Витька недовольно посмотрел на меня, потоптался и ушел ни с чем.
Я подумал тогда, что у Сережки появился первый враг, — это ничего, это уже что-то!
На том дело и кончилось.
Но вот с кем Сережка нашел общий язык, так это с нашими баскетболистами. Как удалось ему добиться их признания, не сближаясь с ними, — до сих пор не понимаю. Однако никто из них не смел подшучивать над Сережкой, говорили с ним уважительно. Если бы он захотел, он сразу был бы принят в их компанию. Да только Сережка нисколько не дорожил их хорошим отношением.
Я спросил Сережку однажды, не чувствует ли он себя одиноким. Сережка задумался.
— Понимаешь ли, слово «одиночество» предполагает не только то, что ты один, а еще и другое: что тебе при этом плохо, — сказал он. — Одиночество — это когда тебе плохо.

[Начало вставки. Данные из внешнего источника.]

Lemma valid_fields_ok f : valid_fields f = true <->
  valid_date (f_year f) (f_month f) (f_day f) = true /\
  0 <= f_hour f <= 23 /\ 0 <= f_minute f <= 59 /\ 0 <= f_second f <= 59.
Proof. unfold valid_fields. rewrite !andb_true_iff, !Z.leb_le. intuition lia. Qed.

Lemma valid_date_ranges y m d : valid_date y m d = true -> 1 <= y <= 9999 /\ 1 <= m <= 12 /\ 1 <= d <= 31.
Proof.
  unfold valid_date. rewrite !andb_true_iff, !Z.leb_le. intros H.
  assert (days_in_month (is_leap y) m <= 31); [|lia].
  assert (m = 1 \/ m = 2 \/ m = 3 \/ m = 4 \/ m = 5 \/ m = 6 \/ m = 7 \/ m = 8 \/ m = 9 \/ m = 10 \/ m = 11 \/ m = 12)
    as Hc by lia.
  destruct (is_leap y); repeat destruct Hc as [-> | Hc]; try subst m; by vm_compute.
Qed.

Lemma scan_write f : valid_fields f = true -> scan_fields (write_fields f) = Some f.
Proof.
  intros (Hd & Hh & Hm & Hs)%valid_fields_ok. apply valid_date_ranges in Hd.
  destruct (number4 (f_year f)) as [Ny Dy]; [lia|]. destruct (number2 (f_month f)) as [Nm Dm]; [lia|].
  destruct (number2 (f_day f)) as [Nd Dd]; [lia|]. destruct (number2 (f_hour f)) as [Nh Dh]; [lia|].
  destruct (number2 (f_minute f)) as [Ni Di]; [lia|]. destruct (number2 (f_second f)) as [Ns Ds]; [lia|].
  unfold write_fields, digits4, digits2 in *. cbn [app scan_fields]. rewrite Ny, Nm, Nd, Nh, Ni, Ns.
  cbn [forallb] in *. split_and_bool.
  repeat match goal with H : is_digit _ = true |- _ => rewrite H; clear H end.
  rewrite bool_decide_true by done. by destruct f.
Qed.

Lemma instant_range f : valid_fields f = true -> in_range (instant f) /\ instant f mod SECOND = 0.
Proof.
  intros (Hd & Hh & Hm & Hs)%valid_fields_ok.
  assert (Ho : 0 <= ymd2ord (f_year f) (f_month f) (f_day f) < MAX_DAYS).
  { pose proof Hd as Hd'. unfold valid_date in Hd'. rewrite !andb_true_iff, !Z.leb_le in Hd'.
    destruct (year_split (f_year f)) as (a & b & c & e & Ey & Hb & Hc & He).
    destruct (month_day_inv (is_leap (f_year f)) (f_month f) (f_day f)) as [_ Hn]; [lia..|].
    unfold ymd2ord, MAX_DAYS. rewrite <- Z.add_assoc. rewrite Ey in *. rewrite days_before_year_split, is_leap_split in * by done.
    destruct (Z.eqb_spec e 3), (Z.eqb_spec c 24), (Z.eqb_spec b 3); cbn [andb negb orb year_length] in Hn |- *; lia. }
  unfold in_range, instant, MAX_DAYS, DAY, SECOND in *. div_lia.
Qed.

Lemma fields_of_instant f : valid_fields f = true -> fields_of (instant f) = f.
Proof.
  intros (Hd & Hh & Hm & Hs)%valid_fields_ok. unfold fields_of, instant.
  set (o := ymd2ord _ _ _). set (s := f_hour f * 3600 + f_minute f * 60 + f_second f).
  assert (Hs' : 0 <= s < 86400) by (subst s; lia).
  assert (E1 : (o * DAY + s * SECOND) / DAY = o) by (unfold DAY, SECOND; div_lia).
  assert (E2 : (o * DAY + s * SECOND) mod DAY / SECOND = s) by (unfold DAY, SECOND; div_lia).
  rewrite E1, E2. subst o. rewrite ord2ymd_ymd2ord by done. destruct f; cbn in *. f_equal; subst s; div_lia.
Qed.

Lemma fields_of_valid t : in_range t -> valid_fields (fields_of t) = true /\ instant (fields_of t) = whole_second t.
Proof.
  intros Ht. unfold fields_of, in_range in *.
  pose proof (ymd2ord_ord2ymd (t / DAY)) as Ho. destruct (ord2ymd (t / DAY)) as [[y m] d].
  destruct Ho as [Hv Ho]; [unfold MAX_DAYS, DAY, SECOND in *; div_lia|].
  rewrite valid_fields_ok. unfold instant; cbn [f_year f_month f_day f_hour f_minute f_second]. rewrite Ho.
  assert (Hs : 0 <= t mod DAY / SECOND < 86400) by (unfold DAY, SECOND; div_lia).
  split; [split; [done|div_lia]|]. unfold whole_second, DAY, SECOND in *. div_lia.
Qed.

Lemma format_inv t : String.list_ascii_of_string (format_utc_timestamp t) = write_fields (fields_of t).
Proof. unfold format_utc_timestamp. apply String.list_ascii_of_string_of_list_ascii. Qed.

(** What is written reads back, to the second. *)
Lemma parse_format t : in_range t -> parse_utc_timestamp (format_utc_timestamp t) = Some (whole_second t).
Proof.
  intros Ht. destruct (fields_of_valid t Ht) as [Hv Hi]. unfold parse_utc_timestamp.
  rewrite format_inv, (scan_write _ Hv). cbn [mbind option_bind]. rewrite Hv.
  unfold format_utc_timestamp at 1. by rewrite (fields_of_instant _ Hv), <- Hi, String.eqb_refl.
Qed.

Lemma parse_utc_ok s t : parse_utc_timestamp s = Some t ->
  in_range t /\ whole_second t = t /\ format_utc_timestamp t = s.
Proof.
  unfold parse_utc_timestamp. intros (f & Hf & H)%bind_Some. destruct (valid_fields f) eqn:Hv; [|done].
  destruct (String.eqb_spec (format_utc_timestamp (instant f)) s); [|done]. injection H as <-.
  destruct (instant_range f Hv) as [Hr Hm]. split; [done|]. split; [|done]. unfold whole_second. lia.
Qed.

Lemma whole_second_range t : in_range t -> in_range (whole_second t) /\ whole_second (whole_second t) = whole_second t.
Proof. unfold in_range, whole_second, MAX_DAYS, DAY, SECOND. div_lia. Qed.

Lemma is_digit_ascii c : is_digit c = true -> (N_of_ascii c <? 128)%N = true.
Proof. unfold is_digit. rewrite andb_true_iff, !N.leb_le, N.ltb_lt. lia. Qed.

(** A timestamp is ASCII text. *)
Lemma timestamp_ascii s t : parse_utc_timestamp s = Some t -> is_ascii s = true /\ str_nonempty s = true.
Proof.
  unfold parse_utc_timestamp. intros (f & Hf & _)%bind_Some.
  rewrite <- (String.string_of_list_ascii_of_string s). revert Hf. generalize (String.list_ascii_of_string s). intros l Hl.
  do 21 (destruct l as [|? l]; [try discriminate Hl|]); [|discriminate Hl]. cbn [scan_fields] in Hl.
  destruct (_ && _) eqn:E in Hl; [|discriminate Hl]. apply andb_true_iff in E as [Hd Hc%bool_decide_eq_true].
  injection Hc as -> -> -> -> -> ->. cbn [forallb] in Hd. split_and_bool. split; [|done].
  unfold is_ascii. cbn [String.string_of_list_ascii str_forall].
  repeat match goal with H : is_digit _ = true |- _ => rewrite (is_digit_ascii _ H); clear H end. reflexivity.
Qed.

#[global] Arguments format_utc_timestamp : simpl never.
#[global] Arguments parse_utc_timestamp : simpl never.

А мне не плохо, — улыбнулся он.
— Но ведь один не проживешь, — сказал я. — И вдвоем с математикой тоже.
— Не знаю, — сказал Сережка. — Не вижу проблемы.
Но проблема все-таки возникла…
Я понял это следующей осенью, когда мы вновь встретились с Сережкой после каникул.
15
Если бы я не сознавал скромности моего труда, я бы, пожалуй, гордо вывел бы перед этой главою: «Часть вторая». Собственно, мне придется теперь писать о новом человеке. Такая резкая перемена произошла в Сережке за лето между восьмым и девятым классом.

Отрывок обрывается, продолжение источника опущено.